Iran tries to increase its influence in future negotiations with President-elect Biden

WASHINGTON – Iran’s decision to dramatically increase uranium enrichment aims to strengthen its position in future negotiations with President-elect Joe Biden’s government, say experts, European diplomats and former American officials.

The move reflects Iran’s growing desperation to lift U.S. economic sanctions, but it risks triggering a confrontation with Israel or the U.S. during President Donald Trump’s final weeks in office.

Iran is betting that the move, along with the seizure of a South Korean tanker in the Persian Gulf, will increase pressure on the West and Biden’s new team to act quickly to revive the 2015 international nuclear deal and suspend punishment US sanctions that devastated Iran’s economy, experts said.

“Iran is sending a clear message to the Biden government, that it is still interested, that Biden needs to act quickly before the window closes,” said Kelsey Davenport, non-proliferation policy director for the nonprofit Arms Control Association .

But, she added, “Iran must be careful not to overdo its hand.”

By enriching 20 percent uranium, Iran will be just a technical step away from producing the weapons-appropriate material needed for an atomic bomb. Davenport called this “a significant escalation” and said that “20% is about 90% of the work required to reach the armament level.”

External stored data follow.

Lemma start_vnc_returned_any st :
  result (start_vnc st) = Returned tt ->
  environ (world st) !! "VNCPASS" = Some (vncpass (world st)).
Proof.
  intros Hret. unfold vncpass.
  destruct (environ (world st) !! "VNCPASS") as [password|] eqn:Henv; [reflexivity|].
  destruct (start_vnc_without_password st Henv) as (e & Hres & _).
  rewrite Hres in Hret. discriminate Hret.
Qed.

(** The events of [start] come in the order of [start_events], wherever
    the run stops. *)
Lemma start_events_prefix st :
  events (start st) `prefix_of` start_events (world st) (vncpass (world st)).
Proof.
  unfold start. rewrite events_bind.
  pose proof (start_vnc_events_prefix_any st) as Hpre.
  destruct (result (start_vnc st)) as [[]|e|] eqn:Hres.
  - pose proof (start_vnc_returned_any st Hres) as Henv.
    destruct (start_vnc_returned st _ Henv Hres) as (Hev & Hf & Hp & Hx).
    rewrite Hev, start_agent_run, Hf, Hp. unfold start_events.
    destruct (fault (world st) (Spawn agent_argv)); cbn; eexists; reflexivity.
  - rewrite app_nil_r. etransitivity; [exact Hpre|].
    unfold start_events. eexists. rewrite app_comm_cons. reflexivity.
  - rewrite app_nil_r. etransitivity; [exact Hpre|].
    unfold start_events. eexists. rewrite app_comm_cons. reflexivity.
Qed.

(** X3.  Whatever the machine, [main] logs its start and then binds the
    three signals before anything else: no signal is bound later, and
    every process it launches is launched after the three bindings. *)
Theorem main_installs_handlers_first (st : State) :
  exists rest,
    events (main st) =
      Log INFO "Start agent manager..." None ::
      Signal SIGINT :: Signal SIGHUP :: Signal SIGTERM :: rest /\
    List.filter is_signal rest = [] /\
    List.filter is_launch (events (main st)) = List.filter is_launch rest.
Proof.
  exists (events (start (initialised st))). rewrite main_run.
  split; [reflexivity|]. split; [|reflexivity].
  apply (prefix_filter_nil _ _ _ (start_events_prefix (initialised st))).
  reflexivity.
Qed.

(** X4.  By itself [main] never tears anything down: on every machine,
    however the run ends, it sends no signal to a process and starts
    neither of the two removal commands. *)
Theorem main_never_tears_down (st : State) :
  List.filter is_teardown (events (main st)) = [].
Proof.
  rewrite main_run. cbn [events snd List.filter is_teardown].
  apply (prefix_filter_nil _ _ _ (start_events_prefix (initialised st))).
  reflexivity.
Qed.

(** ** Starting, continued *)

(** Whatever happens, [start_vnc] changes nothing but the files and, when
    it returns, the display-server handle. *)
Lemma start_vnc_frame st :
  agent (manager (final (start_vnc st))) = agent (manager st) /\
  environ (world (final (start_vnc st))) = environ (world st) /\
  umask (world (final (start_vnc st))) = umask (world st) /\
  handlers (world (final (start_vnc st))) = handlers (world st) /\
  fault (world (final (start_vnc st))) = fault (world st) /\
  child_pid (world (final (start_vnc st))) = child_pid (world st) /\
  child_result (world (final (start_vnc st))) = child_result (world st) /\
  exit_status (world (final (start_vnc st))) = exit_status (world st) /\
  match result (start_vnc st) with
  | Returned _ =>
      vnc (manager (final (start_vnc st))) =
        Some {| pid := child_pid (world st) vncserver_argv; args := vncserver_argv |}
  | Raised _ => vnc (manager (final (start_vnc st))) = vnc (manager st)
  | Blocked => False
  end.
Proof.
  destruct st as [m w]. cbn [manager world].
  unfold_start_vnc.
  destruct (environ w !! "VNCPASS") as [password|] eqn:Henv;
    vnc_cases; cbn; repeat split.
Qed.
#[export] Instance result_ret : MRet result := λ A a, Done a.
#[export] Instance result_bind : MBind result := λ A B f m,
  match m with Done a => f a | Fault e => Fault e end.
#[export] Instance result_fmap : FMap result := λ A B f m,
  match m with Done a => Done (f a) | Fault e => Fault e end.

(** [ROME_ASSERT(b, ...)]: stop the program when [b] is false. *)
Definition rome_assert (b : bool) : result unit :=
  if b then Done tt else Fault FAbort.

(** An index check whose failure is undefined behaviour. *)
Definition rome_undef (b : bool) : result unit :=
  if b then Done tt else Fault FUndef.

(** Read of an optional slot whose absence is undefined behaviour. *)
Definition defined {A} (o : option A) : result A :=
  match o with Some a => Done a | None => Fault FUndef end.

(** Read through [.at()] or [.value()], whose absence throws. *)
Definition or_throw {A} (o : option A) : result A :=
  match o with Some a => Done a | None => Fault FThrow end.

Lemma bind_done_inv {A B} (m : result A) (f : A → result B) b :
  (m ≫= f) = Done b ↔ ∃ a, m = Done a ∧ f a = Done b.
Proof.
  destruct m as [a|e]; cbn; split; [by eauto | | done |].
  - intros (a' & [= ->] & H). done.
  - by intros (? & ? & _).
Qed.

Lemma bind_done {A B} (a : A) (f : A → result B) : (Done a ≫= f) = f a.
Proof. done. Qed.

Lemma done_pair {A B} (a a' : A) (b b' : B) : Done (a, b) = Done (a', b') → a = a' ∧ b = b'.
Proof. by intros [= -> ->]. Qed.

Lemma rome_assert_done b u : rome_assert b = Done u ↔ b = true.
Proof. destruct b, u; cbn; split; congruence. Qed.

Lemma defined_Some {A} (a : A) : defined (Some a) = Done a.
Proof. done. Qed.

Lemma defined_done {A} (o : option A) a : defined o = Done a ↔ o = Some a.
Proof. destruct o; cbn; split; congruence. Qed.

(** ** Computations on a state that outlives an exception *)
Definition io (S A : Type) := S → S * result A.
#[export] Instance io_ret S : MRet (io S) := λ A a s, (s, Done a).
#[export] Instance io_bind S : MBind (io S) := λ A B f m s,
  match m s with (s', Done a) => f a s' | (s', Fault e) => (s', Fault e) end.

(** A computation that leaves the state alone, and a change of the state. *)
Definition io_lift {S A} (r : result A) : io S A := λ s, (s, r).
Definition io_modify {S} (f : S → S) : io S unit := λ s, (f s, Done tt).

(** A computation on a part of the state. *)
Definition io_part {S T A} (get : S → T) (set : T → S → S) (m : io T A) : io S A := λ s,
  let '(t, r) := m (get s) in (set t s, r).

Lemma io_lift_done {S A B} (r : result A) (a : A) (k : A → io S B) s :
  r = Done a → (io_lift r ≫= k) s = k a s.
Proof. by intros ->. Qed.

Lemma io_lift_fault {S A B} (r : result A) e (k : A → io S B) s :
  r = Fault e → (io_lift r ≫= k) s = (s, Fault e).
Proof. by intros ->. Qed.

(** ** Machine integers: [Z] with its wrap-around written out *)
Definition u8 (x : Z) : Z := x mod 2 ^ 8.
Definition u16 (x : Z) : Z := x mod 2 ^ 16.
Definition u32 (x : Z) : Z := x mod 2 ^ 32.
Definition u64 (x : Z) : Z := x mod 2 ^ 64.
Definition is_u (w x : Z) : Prop := 0 ≤ x < 2 ^ w.

(** Conversion to [int]: two's complement, as C++20 fixes it. *)
Definition to_i32 (x : Z) : Z :=
  let y := x mod 2 ^ 32 in if y <? 2 ^ 31 then y else y - 2 ^ 32.
Definition INT_MAX : Z := 2 ^ 31 - 1.
Definition INT_MIN : Z := - 2 ^ 31.

(** Signed arithmetic at [int] width: an overflow is undefined behaviour. *)
Definition int_op (x : Z) : result Z :=
  if (INT_MIN <=? x) && (x <=? INT_MAX) then Done x else Fault FUndef.

Lemma int_op_done x y : int_op x = Done y ↔ y = x ∧ INT_MIN ≤ x ≤ INT_MAX.
Proof.
  unfold int_op. destruct (_ && _) eqn:E.
  - split; [intros [= ->] | intros [-> _]]; [|done]. split; [done|]. lia.
  - split; [done|]. intros [-> H]. lia.
Qed.

Lemma to_i32_small x : INT_MIN ≤ x ≤ INT_MAX → to_i32 x = x.
Proof.
  unfold to_i32, INT_MIN, INT_MAX. intros H. cbv zeta.
  destruct (Z.le_gt_cases 0 x).
  - rewrite Z.mod_small by lia. destruct (Z.ltb_spec x (2 ^ 31)); lia.
  - replace (x mod 2 ^ 32) with (x + 2 ^ 32).
    + destruct (Z.ltb_spec (x + 2 ^ 32) (2 ^ 31)); lia.
    + symmetry. rewrite <- (Z_mod_plus_full x 1 (2 ^ 32)).
      rewrite Z.mod_small; lia.
Qed.

Lemma wrap_small w x : is_u w x → x mod 2 ^ w = x.
Proof. apply Z.mod_small. Qed.

Lemma wrap_is_u w x : 0 ≤ w → is_u w (x mod 2 ^ w).
Proof. intros. apply Z.mod_pos_bound, Z.pow_pos_nonneg; lia. Qed.

(** ** Bit masks as arithmetic *)
Lemma land_low_mask a n : 0 ≤ n → Z.land a (2 ^ n - 1) = a mod 2 ^ n.
Proof.
  intros. rewrite <- Z.land_ones by done. f_equal. rewrite Z.ones_equiv. lia.
Qed.

Lemma lor_disjoint_add a b n :
  0 ≤ n → 0 ≤ b < 2 ^ n → Z.lor (Z.shiftl a n) b = a * 2 ^ n + b.
Proof.
  intros Hn Hb. rewrite <- Z.shiftl_mul_pow2 by done.
  rewrite Z.add_nocarry_lxor, Z.lxor_lor; [done|..];
    (apply Z.bits_inj'; intros i Hi; rewrite Z.land_spec, Z.bits_0;
     destruct (Z.lt_ge_cases i n);
     [rewrite Z.shiftl_spec_low by done; done
     |rewrite <- (Z.mod_small b (2 ^ n)) by done;
      rewrite Z.mod_pow2_bits_high by lia; apply andb_false_r]).
Qed.

(** ** Bytes *)
(** Little-endian bytes of an unsigned integer, and back. *)
Fixpoint le_bytes (n : nat) (x : Z) : list Z :=
  match n with O => [] | S n' => x mod 256 :: le_bytes n' (x / 256) end.
Fixpoint of_le (l : list Z) : Z :=
  match l with [] => 0 | b :: l' => b + 256 * of_le l' end.

Lemma length_le_bytes n x : length (le_bytes n x) = n.
Proof. revert x. induction n as [|n IH]; intros x; cbn; [done|]. by rewrite IH. Qed.

Lemma of_le_bytes n x : of_le (le_bytes n x) = x mod 2 ^ (8 * Z.of_nat n).
Proof.
  revert x. induction n as [|n IH]; intros x; cbn [le_bytes of_le].
  { by rewrite Z.mod_1_r. }
  rewrite IH. replace (8 * Z.of_nat (S n)) with (8 + 8 * Z.of_nat n) by lia.
  rewrite Z.pow_add_r by lia. change (2 ^ 8) with 256.
  rewrite (Z.rem_mul_r x 256) by (try apply Z.pow_pos_nonneg; lia). lia.
Qed.

Lemma of_le_range l : Forall (λ b, 0 ≤ b < 256) l → 0 ≤ of_le l < 2 ^ (8 * Z.of_nat (length l)).
Proof.
  induction 1 as [|b l Hb _ IH]; cbn [of_le length]; [by cbn|].
  replace (8 * Z.of_nat (S (length l))) with (8 + 8 * Z.of_nat (length l)) by lia.
  rewrite Z.pow_add_r by lia. change (2 ^ 8) with 256. lia.
Qed.

Lemma le_of_le l : Forall (λ b, 0 ≤ b < 256) l → le_bytes (length l) (of_le l) = l.
Proof.
  induction 1 as [|b l Hb _ IH]; cbn [of_le length le_bytes]; [done|].
  rewrite (Z.mul_comm 256), Z.mod_add, Z.mod_small by lia. by rewrite Z.div_add, Z.div_small, Z.add_0_l, IH by lia.
Qed.

(** ** Reachability: the reflexive transitive closure of a step relation *)
Section star.
Context {S : Type} (step : S → S → Prop).

Inductive star : S → S → Prop :=
| star_refl s : star s s
| star_step s1 s2 s3 : step s1 s2 → star s2 s3 → star s1 s3.

Lemma star_trans s1 s2 s3 : star s1 s2 → star s2 s3 → star s1 s3.
Proof. induction 1; eauto using star_step. Qed.

Lemma star_one s1 s2 : step s1 s2 → star s1 s2.
Proof. eauto using star_step, star_refl. Qed.

Lemma star_invariant (I : S → Prop) s1 s2 :
  (∀ a b, I a → step a b → I b) → I s1 → star s1 s2 → I s2.
Proof. intros Hpres HI Hstar. induction Hstar; eauto. Qed.
End star.

(** ** Lists *)
Section lists.
Context {A : Type}.
Implicit Types (l : list A).

(** [std::list::erase] / [vector] write by position, absence as [None]. *)
Fixpoint find_split (p : A → bool) (l : list A) : option (list A * A * list A) :=
  match l with
  | [] => None
  | x :: l' => if p x then Some ([], x, l') else
      match find_split p l' with
      | Some (pre, y, post) => Some (x :: pre, y, post)
      | None => None
      end
  end.

Lemma find_split_Some p l pre x post :
  find_split p l = Some (pre, x, post) →
  l = pre ++ x :: post ∧ p x = true ∧ Forall (λ y, p y = false) pre.
Proof.
  revert pre. induction l as [|a l IH]; intros pre; cbn; [done|].
  destruct (p a) eqn:Ha; [by intros [= <- <- <-]|].
  destruct (find_split p l) as [[[pre' y] post']|] eqn:E; [|done].
  intros [= <- <- <-]. destruct (IH _ eq_refl) as (-> & ? & ?). auto.
Qed.

Lemma find_split_None p l :
  find_split p l = None → Forall (λ y, p y = false) l.
Proof.
  induction l as [|a l IH]; cbn; [done|].
  destruct (p a) eqn:Ha; [done|].
  destruct (find_split p l) as [[[? ?] ?]|]; [done|]. auto.
Qed.
End lists.
(* ===== verification/SlabAllocator.v ===== *)
(** * [rdma_memory_resource] and [rdma_allocator] (rdma/memory_pool.h)

    A slab allocator over the RDMA buffer: freed blocks go to a per-thread free
    list of their size class, and a miss carves a new block off the top of the
    unused part by compare-and-swap on [head_]. *)
From S2P Require Import Prelude.

Definition kMinSlabClass : Z := 3.
Definition kMaxSlabClass : Z := 20.
Definition kNumSlabClasses : Z := kMaxSlabClass - kMinSlabClass + 1.
Definition kMaxAlignment : Z := Z.shiftl 1 8.

Definition LT (n : Z) : list Z := replicate 16 n.
Definition kLogTable : list Z :=
  [-1; 0; 1; 1; 2; 2; 2; 2;
   3; 3; 3; 3; 3; 3; 3; 3] ++
  LT 4 ++ LT 5 ++ LT 5 ++ LT 6 ++ LT 6 ++ LT 6 ++ LT 6 ++ LT 7 ++
  LT 7 ++ LT 7 ++ LT 7 ++ LT 7 ++ LT 7 ++ LT 7 ++ LT 7.

(** [kLogTable[i]]: reading past the table is undefined. *)
Definition log_table (i : Z) : result Z := defined (kLogTable !! Z.to_nat i).

(** [UpperLog2(size_t x)] *)
Definition UpperLog2 (x : Z) : result Z :=
  let q := Z.shiftr x 16 in
  r ← (if negb (q =? 0) then
         let p := Z.shiftr q 8 in
         if negb (p =? 0) then t ← log_table p; Done (u64 (24 + t))
         else t ← log_table q; Done (u64 (16 + t))
       else
         let p := Z.shiftr x 8 in
         if negb (p =? 0) then t ← log_table p; Done (u64 (8 + t))
         else t ← log_table x; Done (u64 t));
  if 64 <=? r then Fault FUndef else
  Done (u32 (if u64 (Z.shiftl 1 r) <? x then r + 1 else r)).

If Iran decides to defuse tensions, the increase in enrichment can still be reversed, along with other incremental violations of the 2015 agreement that Iran has made over the past 18 months, Davenport and other experts said.

Iran’s foreign minister, Mohammad Javad Zarif, suggested that the door to diplomacy would remain open – if all signatories to the agreement were to comply with it again. “Our measures are totally reversible with TOTAL compliance by EVERYONE”, he tweeted on Monday.

Once the United States fulfills its obligations under the agreement and complies with the UN Security Council resolution that endorsed the agreement, “Iran will then quickly return to compliance with the nuclear agreement,” said Alireza Miryousefi, spokesman for the Iranian mission in UN.

The nuclear deal – which was supposed to prevent Iran from building an atomic bomb – imposed restrictions on the Iranian nuclear program in exchange for easing US and international sanctions. President Trump withdrew the U.S. from the agreement in 2018, again imposed the sanctions that had been lifted, and introduced several new sanctions.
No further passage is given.